What is expected »
In the records that follow, find the line with "Definition krlwlst_add_thread (wlst"; from there, retype every line exactly through the line with "(if decide (tdl_curruntd L = Some tdp)", which also belongs to the answer.

┄┄┄┄┄┄┄┄┄┄┄┄┄┄┄┄┄┄┄┄

(** ** Accesses *)

Definition get_td (t : Z) : SM thread_t := fun s => match thds s !! t with Some x => Ret (x, s) | None => Fault end.
Definition upd_td (t : Z) (f : thread_t -> thread_t) : SM unit := fun s =>
  match thds s !! t with Some x => Ret (tt, with_thds (<[t := f x]> (thds s)) s) | None => Fault end.
(** [schdap->sda_thdlst[p]]; an index out of the array is a fault. *)
Definition get_tl (p : Z) : SM thrdlst_t := fun s =>
  match sda_thdlst (schda s) !! p with Some x => Ret (x, s) | None => Fault end.
Definition upd_tl (p : Z) (f : thrdlst_t -> thrdlst_t) : SM unit := fun s =>
  match sda_thdlst (schda s) !! p with
  | Some x => Ret (tt, with_schda (set_thdlst (<[p := f x]> (sda_thdlst (schda s))) (schda s)) s)
  | None => Fault
  end.
Definition get_sem (w : Z) : SM sem_t := fun s => match sems s !! w with Some x => Ret (x, s) | None => Fault end.
Definition upd_sem (w : Z) (f : sem_t -> sem_t) : SM unit := fun s =>
  match sems s !! w with Some x => Ret (tt, with_sems (<[w := f x]> (sems s)) s) | None => Fault end.
Definition upd_schda (f : schdata_t -> schdata_t) : SM unit := modify (fun s => with_schda (f (schda s)) s).

(** ** The [td_list] links *)

Definition del_node (t : Z) (l : list Z) : list Z := filter (fun u => u <> t) l.

(** [list_del(&t->td_list)] *)
Definition list_del (t : Z) : SM unit := modify (fun s =>
  with_sems ((fun x => set_waitlst (Kwlst (wl_tdnr (sem_waitlst x)) (del_node t (wl_list (sem_waitlst x)))) x) <$> sems s)
    (with_schda (set_exitlist (del_node t (sda_exitlist (schda s)))
       (set_thdlst ((fun L => set_lsth (del_node t (tdl_lsth L)) L) <$> sda_thdlst (schda s)) (schda s))) s)).

(** [t->td_list] is in some list. *)
Definition in_ready (s : sys) (t : Z) : Prop := map_Exists (fun _ L => t ∈ tdl_lsth L) (sda_thdlst (schda s)).
Definition in_wait (s : sys) (t : Z) : Prop := map_Exists (fun _ x => t ∈ wl_list (sem_waitlst x)) (sems s).
Definition linked (s : sys) (t : Z) : Prop := in_ready s t \/ in_wait s t \/ t ∈ sda_exitlist (schda s).

#[global] Instance linked_dec s t : Decision (linked s t).
Proof. unfold linked, in_ready, in_wait. apply _. Defined.

Definition need_free (t : Z) : SM unit := fun s => if decide (linked s t) then Fault else Ret (tt, s).

Definition list_add_tail_ready (t p : Z) : SM unit := need_free t ;; upd_tl p (fun L => set_lsth (tdl_lsth L ++ [t]) L).
Definition list_add_ready (t p : Z) : SM unit := need_free t ;; upd_tl p (fun L => set_lsth (t :: tdl_lsth L) L).
Definition list_add_exit (t : Z) : SM unit := need_free t ;; upd_schda (fun d => set_exitlist (t :: sda_exitlist d) d).

(** ** krlsched.c: initialisation *)

Definition thrdlst_t_init : thrdlst_t := Thrdlst [] None 0.
Definition schdata_t_init : schdata_t :=
  Schdata NOTS_SCHED_FLGS 0 0 0 None None (tabulate (fun _ => thrdlst_t_init) PRITY_MAX) [].
Definition schedclass_t_init (s : sys) : sys :=
  Sys schdata_t_init 0 (thds s) (sems s) (frames s) (cpu s) (tss_rsp0 s) (mmu_cur s).
Definition init_krlsched : SM unit := modify schedclass_t_init.

(** ** krlwaitlist.c: the lists *)

Definition kwlst_t_init : kwlst_t := Kwlst 0 [].

Definition krlwlst_add_thread (wlst tdp : Z) : SM unit :=
  need_free tdp ;;
  upd_sem wlst (fun x => set_waitlst (Kwlst (wl_tdnr (sem_waitlst x)) (tdp :: wl_list (sem_waitlst x))) x) ;;
  upd_sem wlst (fun x => set_waitlst (Kwlst (wl_tdnr (sem_waitlst x) +u 1) (wl_list (sem_waitlst x))) x).

Definition krlwlst_del_thread (wlst : Z) : SM (option Z) :=
  x ← get_sem wlst;
  match wl_list (sem_waitlst x) with
  | [] => mret None
  | tdp :: _ =>
      if wl_tdnr (sem_waitlst x) <? 1 then mret None else
      list_del tdp ;;
      upd_sem wlst (fun x => set_waitlst (Kwlst (wl_tdnr (sem_waitlst x) -u 1) (wl_list (sem_waitlst x))) x) ;;
      mret (Some tdp)
  end.

(** ** krlsched.c *)

Definition krlsched_retn_currthread : SM Z :=
  d ← gets schda;
  match sda_currtd d with None => halt "schdap->sda_currtd NULL" | Some t => mret t end.

Definition krlsched_retn_schedflgs : SM Z := gets (fun s => sda_schdflgs (schda s)).

Definition krlsched_wait (wlst : option Z) : SM unit :=
  tdp ← krlsched_retn_currthread;
  t ← get_td tdp;
  let pity := td_priority t in
  match wlst with
  | None => halt "krlsched_wait err"
  | Some w =>
      if PRITY_MAX <=? pity then halt "krlsched_wait err" else
      L ← get_tl pity;
      if tdl_nr L <? 1 then halt "krlsched_wait err" else
      upd_td tdp (set_td_stus TDSTUS_WAIT) ;;
      list_del tdp ;;
      L ← get_tl pity;
      (if decide (tdl_curruntd L = Some tdp) then upd_tl pity (set_curruntd None) else mret tt) ;;
      upd_tl pity (fun L => set_tdl_nr (tdl_nr L -u 1) L) ;;
      krlwlst_add_thread w tdp
  end.

Definition krlsched_up (wlst : option Z) : SM unit :=
  match wlst with
  | None => halt "krlsched_up err"
  | Some w =>
      r ← krlwlst_del_thread w;
      match r with
      | None => halt "krlsched_up err"
      | Some tdp =>
          t ← get_td tdp;
          let pity := td_priority t in
          if PRITY_MAX <=? pity then halt "krlsched_up err" else
          upd_td tdp (set_td_stus TDSTUS_RUN) ;;
          list_add_tail_ready tdp pity ;;
          upd_tl pity (fun L => set_tdl_nr (tdl_nr L +u 1) L)
      end
  end.

Definition krlsched_retn_idlethread : SM Z :=
  d ← gets schda;
  match sda_cpuidle d with None => halt "schdap->sda_cpuidle NULL" | Some t => mret t end.

Definition krlsched_set_schedflgs : SM unit := upd_schda (set_schdflgs NEED_SCHED_FLGS).
Definition krlsched_set_schedflgs_ex (flags : Z) : SM unit := upd_schda (set_schdflgs flags).

(** [list_for_each] of [krlsched_select_thread]: the first runnable thread. *)
Fixpoint first_runnable (l : list Z) : SM (option Z) :=
  match l with
  | [] => mret None
  | u :: l' =>
      t ← get_td u;
      if (td_stus t =? TDSTUS_RUN) || (td_stus t =? TDSTUS_NEW) then mret (Some u) else first_runnable l'
  end.

(** The loop over the [n] priorities from [pity]. *)
Fixpoint select_loop (n : nat) (pity : Z) : SM (option Z) :=
  match n with
  | O => mret None
  | S n' =>
      L ← get_tl pity;
      r ← first_runnable (tdl_lsth L);
      match r with
      | Some tdtmp =>
          list_del tdtmp ;;
          L ← get_tl pity;
          match tdl_curruntd L with
          | Some cur => list_add_tail_ready cur pity
          | None => mret tt
          end ;;
          upd_tl pity (set_curruntd (Some tdtmp)) ;;
          mret (Some tdtmp)
      | None =>
          L ← get_tl pity;
          match tdl_curruntd L with
          | Some cur => mret (Some cur)
          | None => select_loop n' (pity + 1)
          end
      end
  end.

Definition krlsched_select_thread : SM Z :=
  r ← select_loop (Z.to_nat PRITY_MAX) 0;
  match r with
  | Some t => mret t
  | None => upd_schda (set_prityidx PRITY_MIN) ;; krlsched_retn_idlethread
  end.

(** The processor continues in the thread's saved context. *)
Definition retnfrom_first_sched (t : Z) : SM unit :=
  _ ← get_td t; modify (fun s => with_cpu (Some t) (tss_rsp0 s) (mmu_cur s) s).

Definition __to_new_context (next prev : Z) : SM unit :=
  upd_schda (set_currtd (Some next)) ;;
  t ← get_td next;
  modify (fun s => with_cpu (cpu s) (td_krlstktop t) (td_mmdsc t) s) ;;
  if td_stus t =? TDSTUS_NEW then
    upd_td next (set_td_stus TDSTUS_RUN) ;;
    retnfrom_first_sched next
  else mret tt.

(** Saves the registers of [prev], takes the stack of [next]. *)
Definition save_to_new_context (next prev : Z) : SM unit :=
  _ ← get_td prev;
  modify (fun s => with_cpu (Some next) (tss_rsp0 s) (mmu_cur s) s) ;;
  __to_new_context next prev.

(** The whole routine, undisturbed; SchedWindow cuts it where interrupts are on
    again, between the choice and the switch. *)
Definition krlschedul : SM unit :=
  f ← krlsched_retn_schedflgs;
  if f =? NEED_START_CPUILDE_SCHED_FLGS then
    krlsched_set_schedflgs_ex NOTS_SCHED_FLGS ;;
    idle ← krlsched_retn_idlethread;
    retnfrom_first_sched idle
  else
    prev ← krlsched_retn_currthread;
    next ← krlsched_select_thread;
    save_to_new_context next prev.

Definition krlsched_chkneed_pmptsched : SM unit :=
  d ← gets schda;
  schd ← (if (sda_schdflgs d =? NEED_SCHED_FLGS) && (sda_premptidx d =? PMPT_FLGS)
          then upd_schda (set_schdflgs NOTS_SCHED_FLGS) ;; mret 1 else mret 0);
  d ← gets schda;
  let schd := if sda_schdflgs d =? NEED_START_CPUILDE_SCHED_FLGS then 1 else schd in
  if schd =? 1 then krlschedul else mret tt.

Definition krlschdclass_del_thread_addexit (thdp : Z) : SM unit :=
  t ← get_td thdp;
  let p := td_priority t in
  upd_tl p (fun L => set_tdl_nr (tdl_nr L -u 1) L) ;;
  upd_schda (fun d => set_threadnr (sda_threadnr d -u 1) d) ;;
  L ← get_tl p;
  (if decide (tdl_curruntd L = Some thdp) then upd_tl p (set_curruntd None) else mret tt) ;;
  list_del thdp ;;
  upd_td thdp (set_td_stus TDSTUS_EXIT) ;;
  list_add_exit thdp.

Definition krlsched_exit : SM unit :=
  tdp ← krlsched_retn_currthread;
  idle ← krlsched_retn_idlethread;
  if tdp =? idle then halt "krlsched_exit" else
  t ← get_td tdp;
  if PRITY_MAX <=? td_priority t then halt "krlsched_wait err" else
  L ← get_tl (td_priority t);
  if tdl_nr L <? 1 then halt "krlsched_wait err" else
  krlschdclass_del_thread_addexit tdp.

Definition krlschdclass_add_thread (thdp : Z) : SM unit :=
  t ← get_td thdp;
  list_add_ready thdp (td_priority t) ;;
  upd_tl (td_priority t) (fun L => set_tdl_nr (tdl_nr L +u 1) L) ;;
  upd_schda (fun d => set_threadnr (sda_threadnr d +u 1) d) ;;
  modify (fun s => Sys (schda s) (scls_threadnr s +u 1) (thds s) (sems s) (frames s) (cpu s) (tss_rsp0 s) (mmu_cur s)).

(** ** krlwaitlist.c: waking *)

Definition krlwlst_wait (wlst : Z) : SM unit := krlsched_wait (Some wlst).

Definition krlwlst_up (wlst : Z) : SM unit :=
  x ← get_sem wlst;
  if decide (wl_list (sem_waitlst x) = []) then mret tt else krlsched_up (Some wlst).

(** [while (the list is not empty) krlsched_up(wlst);] *)
Fixpoint allup_loop (fuel : nat) (wlst : Z) : SM unit :=
  x ← get_sem wlst;
  if decide (wl_list (sem_waitlst x) = []) then mret tt else
  match fuel with
  | O => nofuel
  | S fuel' => krlsched_up (Some wlst) ;; allup_loop fuel' wlst
  end.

┄┄┄┄┄┄┄┄┄┄┄┄┄┄┄┄┄┄┄┄

Solution to the exercise »
Definition krlwlst_add_thread (wlst tdp : Z) : SM unit :=
  need_free tdp ;;
  upd_sem wlst (fun x => set_waitlst (Kwlst (wl_tdnr (sem_waitlst x)) (tdp :: wl_list (sem_waitlst x))) x) ;;
  upd_sem wlst (fun x => set_waitlst (Kwlst (wl_tdnr (sem_waitlst x) +u 1) (wl_list (sem_waitlst x))) x).

Definition krlwlst_del_thread (wlst : Z) : SM (option Z) :=
  x ← get_sem wlst;
  match wl_list (sem_waitlst x) with
  | [] => mret None
  | tdp :: _ =>
      if wl_tdnr (sem_waitlst x) <? 1 then mret None else
      list_del tdp ;;
      upd_sem wlst (fun x => set_waitlst (Kwlst (wl_tdnr (sem_waitlst x) -u 1) (wl_list (sem_waitlst x))) x) ;;
      mret (Some tdp)
  end.

(** ** krlsched.c *)

Definition krlsched_retn_currthread : SM Z :=
  d ← gets schda;
  match sda_currtd d with None => halt "schdap->sda_currtd NULL" | Some t => mret t end.

Definition krlsched_retn_schedflgs : SM Z := gets (fun s => sda_schdflgs (schda s)).

Definition krlsched_wait (wlst : option Z) : SM unit :=
  tdp ← krlsched_retn_currthread;
  t ← get_td tdp;
  let pity := td_priority t in
  match wlst with
  | None => halt "krlsched_wait err"
  | Some w =>
      if PRITY_MAX <=? pity then halt "krlsched_wait err" else
      L ← get_tl pity;
      if tdl_nr L <? 1 then halt "krlsched_wait err" else
      upd_td tdp (set_td_stus TDSTUS_WAIT) ;;
      list_del tdp ;;
      L ← get_tl pity;
      (if decide (tdl_curruntd L = Some tdp) then upd_tl pity (set_curruntd None) else mret tt) ;;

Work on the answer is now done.